Data entries:
++++++++++
(** What a task becomes from the statistics of its payload. *)
Record credited (s : PayloadStats) (t t' : Task) : Prop := {
  cr_progressed : progressed t t';
  cr_status : status t' = match ps_error s with Some _ => Status.Failed | None => Status.Succeeded end;
  cr_error : error t' = match ps_error s with Some e => Some (user_error_response e) | None => error t end;
  cr_count : details t' = Some (Details.DocumentDeletion
                 (match details t with Some (Details.DocumentDeletion n _) => n | _ => 0 end) (Some (document_count s)))
    ∨ details t' = Some (Details.DocumentAdditionOrUpdate
                 (match details t with Some (Details.DocumentAdditionOrUpdate n _) => n | _ => 0 end)
                 (Some (document_count s)));
}.

Lemma credit_payload_credited s t t' : credit_payload s t = Ok t' → credited s t t'.
Proof.
  unfold credit_payload. destruct (ps_error s) as [e|] eqn:He.
  - change (details (with_error t (Some (user_error_response e)))) with (details t).
    destruct (details t) as [[]|] eqn:Hd; try done; intros [= <-];
      (constructor; [by constructor|by rewrite He|by rewrite He|rewrite Hd; simpl; auto]).
  - destruct (details t) as [[]|] eqn:Hd; try done; intros [= <-];
      (constructor; [by constructor|by rewrite He|by rewrite He|rewrite Hd; simpl; auto]).
Qed.

Lemma credit_payloads_credited stats : ∀ ts ts',
  length stats = length ts → credit_payloads stats ts = Ok ts' → Forall3 credited stats ts ts'.
Proof.
  induction stats as [|s stats IH]; intros [|t ts] ts' Hl Hr; cbn [credit_payloads] in Hr; try done;
    [simplify_eq; constructor|].
  inv_bind Hr. inv_bind Hr. simplify_eq. constructor; [by apply credit_payload_credited|].
  apply IH; [simpl in Hl; lia|done].
Qed.

Lemma Forall3_progressed stats ts ts' : Forall3 credited stats ts ts' → Forall2 progressed ts ts'.
Proof. induction 1 as [|???? ?? []]; by constructor. Qed.

Lemma apply_document_operation_credited nf stop files index store i pk ops ts ts' store' :
  apply_document_operation nf stop files index store i pk ops ts = Ok (ts', store') →
  length ops = length ts →
  ∃ main stats st, prepare_changes stop index store pk ops = Ok (main, stats, st) ∧
    Forall3 credited stats ts ts' ∧
    if existsb has_no_error ts' then ∃ embedders,
      index_changes index (payload_changes main (pr_primary_key st)) embedders store = Ok store'
    else store' = store.
Proof.
  unfold apply_document_operation. intros Hr Hl. inv_bind Hr. inv_bind Hr. rename r0 into emb.
  inv_bind Hr. inv_bind Hr. destruct r1 as [[main stats] st].
  destruct (prepare_changes stop index store pk ops) as [[[main1 stats1] st1]|?|] eqn:Hloop; [|done|done].
  match goal with Hm : milli _ _ = Ok _ |- _ => cbn in Hm; simplify_eq end. inv_bind Hr. rename r1 into ts1.
  assert (Hcr : Forall3 credited stats ts ts1).
  { apply credit_payloads_credited; [|done]. rewrite <-Hl. by eapply prepare_changes_length. }
  exists main, stats, st. split; [done|].
  destruct (existsb has_no_error ts1) eqn:He; [|simplify_eq; by rewrite He].
  inv_bind Hr. inv_bind Hr. simplify_eq. rewrite He. split; [done|].
  match goal with Hm : milli _ (index_changes _ _ _ _) = Ok _ |- _ => rename Hm into Hidx end.
  exists emb. destruct (index_changes _ _ _ _); by simplify_eq/=.
Qed.

Lemma apply_document_edition_progressed index store i t ts' store' :
  apply_document_edition index store i t = Ok (ts', store') → Forall2 progressed [t] ts'.
Proof.
  unfold apply_document_edition. destruct (kind t) eqn:Hk; try done. intros Hr. inv_bind Hr.
  destruct (details t) as [[]|]; try done. destruct (bm_is_empty r); [simplify_eq; by repeat constructor|].
  inv_bind Hr. inv_bind Hr. destruct (has_no_error t); [|simplify_eq; by repeat constructor].
  do 4 inv_bind Hr. simplify_eq. by repeat constructor.
Qed.

(** The number of documents a deletion task reports. *)
Definition deleted_documents (t : Task) : Z :=
  match details t with
  | Some (Details.DocumentDeletion _ (Some n)) | Some (Details.DocumentDeletionByFilter _ (Some n)) => n
  | _ => 0
  end.

Lemma deletion_ids_grow index store ids : ∀ d : bitmap,
  d ⊆ foldl (λ d id, match external_documents_ids index store !! id with
                     | Some id => {[id]} ∪ d | None => d end) d ids.
Proof.
  induction ids as [|id ids IH]; intros d; [done|]. cbn [foldl].
  destruct (external_documents_ids index store !! id); [|apply IH]. etransitivity; [|apply IH]. set_solver.
Qed.

Lemma delete_documents_step index store D out t D' out' :
  delete_documents_of index store (D, out) t = Ok (D', out') →
  ∃ t', out' = out ++ [t'] ∧ progressed t t' ∧ D ⊆ D' ∧ deleted_documents t' = bm_len D' - bm_len D ∧
    (status t' = Status.Failed → D' = D).
Proof.
  unfold delete_documents_of. destruct (kind t) eqn:Hk; try done; intros Hr.
  - simplify_eq. eexists. split; [done|]. split; [by constructor|]. split; [apply deletion_ids_grow|]. by split.
  - inv_bind Hr. destruct r as [[D1 t1] st].
    match goal with Hm : match ?x with _ => _ end = Ok _ |- _ => destruct x as [c|e|]; simplify_eq/= end.
    + destruct (details t1) as [[]|]; try done. simplify_eq. eexists. split; [done|]. split; [by constructor|].
      split; [set_solver|]. by split.
    + destruct (details t) as [[]|]; try done. simplify_eq. eexists. split; [done|]. split; [by constructor|].
      split; [done|]. by split.
Qed.

Definition total_documents (ts : list Task) : Z := foldr (λ t n, deleted_documents t + n) 0 ts.

Lemma delete_documents_loop index store ts : ∀ D out D' out',
  for_each (delete_documents_of index store) (D, out) ts = Ok (D', out') →
  ∃ ts', out' = out ++ ts' ∧ Forall2 progressed ts ts' ∧ D ⊆ D' ∧
    total_documents ts' = bm_len D' - bm_len D ∧ Forall (λ t, 0 ≤ deleted_documents t) ts'.
Proof.
  induction ts as [|t ts IH]; intros D out D' out' Hr; cbn [for_each] in Hr.
  { simplify_eq. exists []. rewrite app_nil_r. split_and!; try done. cbn. lia. }
  inv_bind Hr. destruct r as [D1 out1].
  match goal with Hs : delete_documents_of _ _ _ _ = _ |- _ =>
    apply delete_documents_step in Hs as (t' & -> & Ht & Hsub & Hn & _) end.
  apply IH in Hr as (ts' & -> & Hts & Hsub' & Hn' & Hpos). exists (t' :: ts').
  rewrite <-app_assoc. split_and!; try done; [by constructor|set_solver|cbn; fold (total_documents ts'); lia|].
  constructor; [|done]. rewrite Hn. unfold bm_len. pose proof (subseteq_size D D1 Hsub). lia.
Qed.

Lemma apply_document_deletion_effect index store i ts ts' store' :
  apply_document_deletion index store i ts = Ok (ts', store') →
  Forall2 progressed ts ts' ∧ ∃ D, for_each (delete_documents_of index store) (∅, []) ts = Ok (D, ts') ∧
    total_documents ts' = bm_len D ∧ Forall (λ t, 0 ≤ deleted_documents t) ts' ∧
    (D = ∅ ∨ existsb has_no_error ts' = false → store' = store).
Proof.
  unfold apply_document_deletion. intros Hr. inv_bind Hr. destruct r as [D ts1].
  match goal with Hs : for_each _ _ _ = _ |- _ => pose proof Hs as Hloop;
    apply delete_documents_loop in Hs as (ts2 & -> & Hts & _ & Hn & Hpos) end.
  cbn [app] in *. assert (Hn' : total_documents ts2 = bm_len D).
  { rewrite Hn. unfold bm_len. rewrite size_empty. lia. }
  destruct (bm_is_empty D) eqn:He.
  { simplify_eq. split; [done|]. by exists D. }
  inv_bind Hr. inv_bind Hr. destruct (existsb has_no_error ts2) eqn:Hx.
  - do 3 inv_bind Hr. simplify_eq. split; [done|]. exists D. split_and!; try done.
    intros [->|?]; [|congruence]. by apply bool_decide_eq_false in He.
  - simplify_eq. split; [done|]. by exists D.
Qed.

Lemma settings_loop_progressed settings : ∀ ts builder,
  length settings = length ts → Forall2 progressed ts (settings_loop settings ts builder).1.
Proof.
  induction settings as [|[b s] settings IH]; intros [|t ts] builder Hl; try done; cbn [settings_loop].
  specialize (IH ts (apply_settings_to_builder s builder) ltac:(simpl in Hl; lia)).
  destruct (settings_loop settings ts _) as [ts1 b1]. constructor; [by constructor|done].
Qed.

Lemma apply_settings_progressed index store i settings ts ts' store' :
  apply_settings index store i settings ts = Ok (ts', store') → length settings = length ts →
  Forall2 progressed ts ts'.
Proof.
  unfold apply_settings. intros Hr Hl.
  pose proof (settings_loop_progressed settings ts (builder_new index store) Hl) as Hp.
  destruct (settings_loop settings ts _) as [ts1 b1]. inv_bind Hr. by simplify_eq.
Qed.

(** The tasks an operation returns are its tasks, processed. *)
Lemma apply_index_operation_progressed nf stop files index store op create ts' store' :
  apply_index_operation nf stop files index store op = Ok (ts', store') →
  shaped (SchedBatch.IndexOperation op create) →
  ∃ ts, ts ≡ₚ IndexOperation.tasks op ∧ Forall2 progressed ts ts'.
Proof.
  destruct op as [i pk ops ts|i t|i ts|i ts|i settings ts|i cleared settings ts];
    cbn [apply_index_operation shaped IndexOperation.tasks]; intros Hr Hs.
  - exists ts. split; [done|].
    apply apply_document_operation_credited in Hr as (? & ? & ? & _ & Hc & _); [|done].
    by eapply Forall3_progressed.
  - exists [t]. split; [done|]. by eapply apply_document_edition_progressed.
  - exists ts. split; [done|]. by apply apply_document_deletion_effect in Hr as [? _].
  - exists ts. split; [done|]. by eapply apply_document_clear_progressed.
  - exists ts. split; [done|]. by eapply apply_settings_progressed.
  - inv_bind Hr. destruct r as [ts1 store1]. inv_bind Hr. destruct r as [ts2 store2]. simplify_eq.
    exists (ts ++ cleared). split; [apply Permutation_app_comm|]. apply Forall2_app.
    + by eapply apply_settings_progressed.
    + by eapply apply_document_clear_progressed.
Qed.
++++++++++
Task: Each line in the entries above, starting at the line with "else store' = store." and ending at the line with "unfold apply_document_edition. destruct", is to be printed exactly, and only those lines.

Expected answer:
    else store' = store.
Proof.
  unfold apply_document_operation. intros Hr Hl. inv_bind Hr. inv_bind Hr. rename r0 into emb.
  inv_bind Hr. inv_bind Hr. destruct r1 as [[main stats] st].
  destruct (prepare_changes stop index store pk ops) as [[[main1 stats1] st1]|?|] eqn:Hloop; [|done|done].
  match goal with Hm : milli _ _ = Ok _ |- _ => cbn in Hm; simplify_eq end. inv_bind Hr. rename r1 into ts1.
  assert (Hcr : Forall3 credited stats ts ts1).
  { apply credit_payloads_credited; [|done]. rewrite <-Hl. by eapply prepare_changes_length. }
  exists main, stats, st. split; [done|].
  destruct (existsb has_no_error ts1) eqn:He; [|simplify_eq; by rewrite He].
  inv_bind Hr. inv_bind Hr. simplify_eq. rewrite He. split; [done|].
  match goal with Hm : milli _ (index_changes _ _ _ _) = Ok _ |- _ => rename Hm into Hidx end.
  exists emb. destruct (index_changes _ _ _ _); by simplify_eq/=.
Qed.

Lemma apply_document_edition_progressed index store i t ts' store' :
  apply_document_edition index store i t = Ok (ts', store') → Forall2 progressed [t] ts'.
Proof.
  unfold apply_document_edition. destruct (kind t) eqn:Hk; try done. intros Hr. inv_bind Hr.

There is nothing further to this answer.